Ratios. I know some people like ratios -- I just answered a thread in eDonkey's forum, where some people were wondering why their movie download wasn't finishing, and wasn't sure if it's fair for several people to get that partial movie from him, while he's trying to finish that movie from someone else. This is all part of that community feedback stuff. It isn't fair to think that you can always download from the community without uploading. (Perhaps the amount of resources contributed by generous users will equal the amount of resources consumed by leechers...) It remains to be seen. I wonder if broadband users will be willing to contribute a small fraction, perhaps 1 KB/sec, of their bandwidth toward encrypted tunneled traffic -- traffic that will appear to have no value to them, since they can't read or cache or benefit from it. I wonder if 'ratio nuts' can be convinced that (in the 'take only pictures, leave only footprints' sense) they have used the network fairly and been good citizens...if their upstream and downstream bandwidth is the same. If they download five movies at 3 GB total, then they must upload 3 GB of data before their conscience can be clear. Some enforcement of this is possible -- eDonkey already shares partial blocks of files you've downloaded. If someone can conclude that you aren't sharing your downloads, they can stop being nice to you. Perhaps.

Spam Prevention. What is email spam anyway? What's so frustrating about it? To me, email spam is an abuse of a communications path, where the 'sending side' can be either a human or a machine, but the 'receiving side' has to be a human. I get annoyed when random companies send me mass marketing messages...because I know the person sending the message doesn't care about me...just my money. Conversely, I'm excited and happy when I receive a mail message that was typed and sent by one person exclusively for me -- I know I'm communicating with someone. One way to completely prevent spam: a common-sense 'challenge/response' system. I'll come up with a 'challenge' -- something common sense, that would be very easy for a human to understand and answer, but very difficult for a computer to automatically guess. If someone wants to send me email, they have to 'prove they're human' by answering a simple question: "finish this phrase: if you're happy and you know it, clap..." for example. The computer can check for me that the person answered "your hands", and allow the message through. I merely have to rotate the challenges every now and then...most lazy users would probably only rotate challenges once they've been spammed.

Hash Cash. In that system, though, there's a risk that people will choose challenges that are too hard -- require a web search or dictionary lookup, for example, or will reference cultural icons that just don't exist where the sender is at. So perhaps there should be an alternative: hash cash. The idea is that you can expend a certain amount of CPU resources as a gift or token, in exchange for the resources that will be expended by a human for reading that message. I wouldn't feel so bad receiving email spam, if I was sure that the company that sent it had to put a fast modern processor to work for two solid minutes factoring and counting to find prime numbers, to get me that message. The trick is to find an asymmetric calculation that's very difficult to create, but very easy to confirm. TODO: I need to find a way to do this!
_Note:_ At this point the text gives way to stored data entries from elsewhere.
Lemma dscp_loaded h : ipv4_fields_ok h -> ip4_dscp (ip4_loaded h) = Z.shiftr h.(v4_tos) 2.
Proof.
  intros []. unfold ip4_dscp. cbn [ip4_loaded ip4_tos]. apply u8_id. unfold in_u8 in *.
  rewrite Z.shiftr_div_pow2 by lia. change (2 ^ 2) with 4. change (2 ^ 8) with 256 in *.
  split; [apply Z.div_pos; lia|apply Z.div_lt_upper_bound; lia].
Qed.

(** A complete IPv4 header hands the rest of the capture to the transport
    decoder, or records it as the payload of a later fragment. *)
Lemma decode_ipv4_at h p left out :
  ipv4_fields_ok h -> at_off m p (ipv4_bytes h) -> v4_hlen h <= left ->
  decode_ipv4 m (mkCursor p left) out =
    let cur := mkCursor (p + v4_hlen h) (left - v4_hlen h) in
    if v4_frag_offset h =? 0 then decode_l4 m cur (ipv4_out h out)
    else Val (true, rest_as_payload cur (ipv4_out h out <| l4 := L4Proto.Other |>)).
Proof.
  intros Hh A Hl. pose proof (at_off_nonneg _ _ _ A) as [Hp Hm].
  pose proof (zlen_ipv4_bytes h Hh) as Hz. rewrite Hz in Hm.
  assert (20 <= v4_hlen h) by (unfold v4_hlen; pose proof (zlen_nonneg (v4_options h)); lia).
  assert (v4_hlen h <= 60) by (destruct Hh as [_ _ _ _ _ _ _ (? & ? & ?)]; unfold v4_hlen; lia).
  unfold decode_ipv4. rewrite take_enough by (unfold sizeof_Ipv4Header; simpl; lia).
  cbn [cur_p cur_left]. rewrite (load_Ipv4Header_at _ _ _ Hh A). cbn [mbind mem_bind].
  rewrite ip4_loaded_version, ip4_loaded_hlen by done. rewrite Z.eqb_refl. cbn [negb].
  unfold sizeof_Ipv4Header. rewrite (proj2 (Z.ltb_ge (v4_hlen h) 20)) by lia.
  rewrite (proj2 (Z.leb_le _ _)) by lia.
  rewrite internet_checksum_slice by lia. rewrite (at_off_slice _ _ _ _ A) by done.
  cbn [mbind mem_bind mret mem_ret].
  rewrite frag_offset_loaded, dscp_loaded by done.
  rewrite skip_enough by (simpl; lia). cbn [cur_p cur_left].
  destruct Hh. cbn [ip4_loaded ip4_src ip4_dst ip4_ttl ip4_proto ip4_id].
  rewrite !from_v4_load by (unfold zlen in *; lia). rewrite ntohs_load by done.
  unfold ip4_more_fragments. cbn [ip4_loaded ip4_flags_frag]. rewrite ntohs_load by done.
  replace (p + 20 + (v4_hlen h - 20)) with (p + v4_hlen h) by lia.
  replace (left - 20 - (v4_hlen h - 20)) with (left - v4_hlen h) by lia.
  unfold ipv4_out, v4_more_fragments. simpl first_fragment. cbv zeta.
  destruct (v4_frag_offset h =? 0); reflexivity.
Qed.

(** ** TCP *)

Definition tcp_out (t : tcp_fields) (out : DecodedPacket) : DecodedPacket :=
  out <| l4 := L4Proto.TCP |> <| sport := t.(t_sport) |> <| dport := t.(t_dport) |>
      <| seqno := t.(t_seq) |> <| ackno := t.(t_ack) |> <| window := t.(t_window) |>
      <| tcp_flags := t.(t_flags) |>.

Lemma decode_tcp_at t p left out :
  tcp_fields_ok t -> out.(ip_proto) = IPPROTO_TCP_ -> at_off m p (tcp_bytes t) ->
  t_hlen t <= left ->
  decode_l4 m (mkCursor p left) out =
    Val (true, rest_as_payload (mkCursor (p + t_hlen t) (left - t_hlen t)) (tcp_out t out)).
Proof.
  intros Ht Hproto A Hl.
  assert (20 <= t_hlen t) by (unfold t_hlen; pose proof (zlen_nonneg (t_options t)); lia).
  unfold decode_l4. rewrite Hproto. rewrite Z.eqb_refl.
  rewrite take_enough by (unfold sizeof_TcpHeader; simpl; lia). cbn [cur_p cur_left].
  rewrite (load_TcpHeader_at _ _ _ Ht A). cbn [mbind mem_bind].
  rewrite tcp_loaded_hlen by done. unfold sizeof_TcpHeader.
  rewrite (proj2 (Z.ltb_ge (t_hlen t) 20)) by lia.
  rewrite skip_enough by (simpl; lia). cbn [cur_p cur_left].
  destruct Ht. cbn [tcp_loaded th_sport th_dport th_seq th_ack th_flags th_window].
  rewrite !ntohs_load, !ntohl_load by done.
  replace (p + 20 + (t_hlen t - 20)) with (p + t_hlen t) by lia.
  replace (left - 20 - (t_hlen t - 20)) with (left - t_hlen t) by lia. reflexivity.
Qed.
End frames.

(** ** IPv6 extension headers *)

(** One extension header: a hop-by-hop, routing or destination-options header
    ([body] has [8 * len + 6] bytes), or a fragment header. *)
Inductive ext_header :=
| ExtOptions (kind : Z) (len : Z) (body : list byte)
| ExtFragment (reserved : byte) (offset_flags : Z) (ident : list byte).

Definition ext_kind (e : ext_header) : Z :=
  match e with ExtOptions k _ _ => k | ExtFragment _ _ _ => IPPROTO_IPV6_FRAG_ end.

Definition ext_ok (e : ext_header) : Prop :=
  match e with
  | ExtOptions k len body =>
      (k = IPPROTO_HOPOPTS_ \/ k = IPPROTO_IPV6_ROUTE_ \/ k = IPPROTO_DSTOPTS_) /\
      in_u8 len /\ zlen body = 8 * len + 6
  | ExtFragment _ off ident => in_u16 off /\ zlen ident = 4
  end.

Definition ext_bytes (e : ext_header) (next : Z) : list byte :=
  match e with
  | ExtOptions _ len body => [byte_of next] ++ [byte_of len] ++ body
  | ExtFragment r off ident => [byte_of next] ++ [r] ++ be_bytes 2 off ++ ident
  end.

Definition first_kind (es : list ext_header) (upper : Z) : Z :=
  match es with [] => upper | e :: _ => ext_kind e end.

Fixpoint chain_bytes (es : list ext_header) (upper : Z) : list byte :=
  match es with
  | [] => []
  | e :: es => ext_bytes e (first_kind es upper) ++ chain_bytes es upper
  end.

(** What a header tells the decoder about fragmentation. *)
Definition ext_flags (out : DecodedPacket) (e : ext_header) : DecodedPacket :=
  match e with
  | ExtOptions _ _ _ => out
  | ExtFragment _ off _ =>
      out <| fragmented := true |> <| first_fragment := Z.land off 0xFFF8 =? 0 |>
  end.

Definition is_extension (next : Z) : bool :=
  (next =? IPPROTO_HOPOPTS_) || (next =? IPPROTO_IPV6_ROUTE_) ||
  (next =? IPPROTO_DSTOPTS_) || (next =? IPPROTO_IPV6_FRAG_).

Lemma ext_kind_in e : ext_ok e -> in_u8 (ext_kind e).
Proof. destruct e; simpl; [|done]. by intros ([-> | [-> | ->]] & _). Qed.

Lemma first_kind_in es upper : Forall ext_ok es -> in_u8 upper -> in_u8 (first_kind es upper).
Proof. intros He Hu. destruct He; [done|]. by apply ext_kind_in. Qed.

Section ipv6_chain.
Context {H : HostOrder}.
Variable m : list byte.

(** One round of the walk consumes one header. *)
Lemma ipv6_walk_step hops e next p left out :
  ext_ok e -> in_u8 next -> at_off m p (ext_bytes e next) -> zlen (ext_bytes e next) <= left ->
  ipv6_walk m (S hops) (mkCursor p left) (ext_kind e) out =
    ipv6_walk m hops (mkCursor (p + zlen (ext_bytes e next)) (left - zlen (ext_bytes e next)))
      next (ext_flags out e).
Proof.
  intros He Hn A Hl. destruct e as [k len body|r off ident]; cbn [ext_bytes ext_kind ext_flags] in *.
  - destruct He as (Hk & Hlen & Hb). rewrite !zlen_app in *. rewrite Hb in *.
    change (zlen [byte_of next]) with 1 in *. change (zlen [byte_of len]) with 1 in *.
    unfold in_u8 in Hlen. split_at A. cbn [ipv6_walk].
    replace (_ || _ || _) with true by (destruct Hk as [-> | [-> | ->]]; done).
    rewrite take_enough by (simpl; lia). cbn [cur_p cur_left].
    rewrite (rd_at m p (byte_of next)) by done. cbn [mbind mem_bind].
    rewrite (rd_at m (p + 1) (byte_of len)) by done. cbn [mbind mem_bind].
    rewrite !bval_byte_of, !u8_id by done.
    rewrite u32_id by (unfold in_u32; change (2 ^ 8) with 256 in *; lia).
    rewrite skip_enough by (simpl; lia). cbn [cur_p cur_left].
    replace (p + 2 + (len * 8 + 6)) with (p + (1 + (1 + (8 * len + 6)))) by lia.
    by replace (left - 2 - (len * 8 + 6)) with (left - (1 + (1 + (8 * len + 6)))) by lia.
  - destruct He as (Hoff & Hi). rewrite !zlen_app, zlen_be_bytes, Hi in *.
    change (zlen [byte_of next]) with 1 in *. change (zlen [r]) with 1 in *.
    split_at A. cbn [ipv6_walk].
    change ((IPPROTO_IPV6_FRAG_ =? IPPROTO_HOPOPTS_) || (IPPROTO_IPV6_FRAG_ =? IPPROTO_IPV6_ROUTE_)
      || (IPPROTO_IPV6_FRAG_ =? IPPROTO_DSTOPTS_)) with false.
    change (IPPROTO_IPV6_FRAG_ =? IPPROTO_IPV6_FRAG_) with true. cbv iota.
    rewrite take_enough by (simpl; lia). cbn [cur_p cur_left].
    match goal with Ab : at_off m ?q (be_bytes 2 off) |- _ =>
      replace (p + 2) with q by (change (zlen [byte_of next]) with 1; change (zlen [r]) with 1; lia);
      rewrite (load_be16_at m q off) by done end.
    cbn [mbind mem_bind]. rewrite (rd_at m p (byte_of next)) by done. cbn [mbind mem_bind].
    rewrite bval_byte_of, u8_id by done.
    rewrite u16_id by (by apply land_bounds).
    reflexivity.
Qed.

Lemma ipv6_walk_chain hops es upper p left out :
  (length es < hops)%nat -> Forall ext_ok es -> in_u8 upper -> is_extension upper = false ->
  at_off m p (chain_bytes es upper) -> zlen (chain_bytes es upper) <= left ->
  ipv6_walk m hops (mkCursor p left) (first_kind es upper) out =
    Val (upper,
         mkCursor (p + zlen (chain_bytes es upper)) (left - zlen (chain_bytes es upper)),
         fold_left ext_flags es out).
Proof.
  intros Hh He Hu Hx. revert hops p left out Hh.
  induction He as [|e es He Hes IH]; intros hops p left out Hh A Hl;
    (destruct hops as [|hops]; [simpl in Hh; lia|]).
  - cbn [ipv6_walk first_kind chain_bytes fold_left]. unfold is_extension in Hx.
    apply orb_false_iff in Hx as [Hx Hf]. rewrite Hx, Hf.
    change (zlen (@nil byte)) with 0. by rewrite Z.add_0_r, Z.sub_0_r.
  - cbn [chain_bytes first_kind fold_left] in *. rewrite zlen_app in *.
    apply at_off_app in A as [A Ar].
    pose proof (zlen_nonneg (chain_bytes es upper)).
    rewrite (ipv6_walk_step _ _ (first_kind es upper));
      [|done|by apply first_kind_in|done|lia].
    rewrite IH; [|simpl in Hh; lia|done|lia].
    set (a := zlen (ext_bytes _ _)). set (b := zlen (chain_bytes _ _)).
    by rewrite <-Z.add_assoc, Z.sub_add_distr.
Qed.

(** A chain that uses up the hop budget ends as "no next header". *)
Lemma ipv6_walk_exhausted hops es upper p left out :
  (hops <= length es)%nat -> Forall ext_ok es -> in_u8 upper ->
  at_off m p (chain_bytes es upper) -> zlen (chain_bytes es upper) <= left ->
  exists cur, ipv6_walk m hops (mkCursor p left) (first_kind es upper) out =
    Val (IPPROTO_NONXT_, cur, fold_left ext_flags (firstn hops es) out).
Proof.
  intros Hh He Hu. revert hops p left out Hh.
  induction He as [|e es He Hes IH]; intros hops p left out Hh A Hl;
    (destruct hops as [|hops]; [by eexists|]); [simpl in Hh; lia|].
  cbn [chain_bytes first_kind fold_left firstn] in *. rewrite zlen_app in *.
  apply at_off_app in A as [A Ar]. pose proof (zlen_nonneg (chain_bytes es upper)).
  rewrite (ipv6_walk_step _ _ (first_kind es upper));
    [|done|by apply first_kind_in|done|lia].
  apply IH; [simpl in Hh; lia|done|lia].
Qed.
End ipv6_chain.

(** ** Whole frames *)

(** An Ethernet frame carrying a TCP segment over IPv4. *)
Definition tcp_frame (dst src : list byte) (tags : list Z) (h : ipv4_fields) (t : tcp_fields)
    (data : list byte) : list byte :=
  eth_bytes dst src tags ETHERTYPE_IPV4 ++ ipv4_bytes h ++ tcp_bytes t ++ data.

Definition arrival (t : timeval) (cap wl : Z) : DecodedPacket :=
  packet_default <| ts := t |> <| caplen := cap |> <| wirelen := wl |>.

Lemma decode_packet_l2 `{HostOrder} dst src tags ety rest wl t :
  zlen dst = 6 -> zlen src = 6 -> (length tags <= 2)%nat -> Forall in_u16 tags ->
  in_u16 ety -> not_vlan ety ->
  let m := eth_bytes dst src tags ety ++ rest in
  let cap := zlen m in
  decode_packet (Some m) cap wl t 1 =
    decode_l3 m (mkCursor (14 + 4 * zlen tags) (zlen rest)) ety
      (eth_out dst src tags ety (arrival t cap wl)).
Proof.
  intros Hd Hs Hn Ht He Hv m cap.
  assert (Hcap : cap = 14 + 4 * zlen tags + zlen rest)
    by (unfold cap, m; rewrite zlen_app, zlen_eth_bytes by done; lia).
  pose proof (zlen_nonneg tags). pose proof (zlen_nonneg rest).
  unfold decode_packet. rewrite (proj2 (Z.eqb_neq cap 0)) by lia.
  rewrite (decode_l2_at m dst src tags ety) by (done || lia || apply at_off_start).
  cbn [mbind mem_bind].
  by replace (cap - (14 + 4 * zlen tags)) with (zlen rest) by lia.
Qed.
Offline File Index. Many people will probably download files from the network and move them to CD. Files on CD aren't immediately available to the network...but I'm sure many people who download and burn rare files probably want to contribute back to the network. Perhaps the system should let people index their CD collections, and when files that happen to be on CD are in high demand but short supply on the network, perhaps the client could prompt the person to insert the CD with the rare data. The other idea proposed on the eDonkey forum, automatic caching of recently downloaded data, is probably something that could be built into the data store discussion, detailed elsewhere.

Mojo. Where trust and ratings are very personal things and form a 'local economy', a 'Mojo'-like system is a 'global economy'. How are global trading tokens created and allocated in real life? A central authority certifies that it will manage the creation (and scarcity) of a token. If people trust that central authority, then they accept that token. US Dollars are pretty widely accepted in the US...unless you're paying rent. (*grumble*) People generally accept that the US Treasury will behave in a predictable way. Canadian currency isn't as widely accepted down here (banks and airports pretty much exclusively take Canadian currency) because of the increased risk and transaction cost in converting Canadian currency. Similarly, in the MojoNation system there is one central currency (and set of servers) hard-wired into the client. Suppose someone 'overthrows the Confederacy'? (forgive the Civil War reference) All that currency might be unusable if the financial system fails.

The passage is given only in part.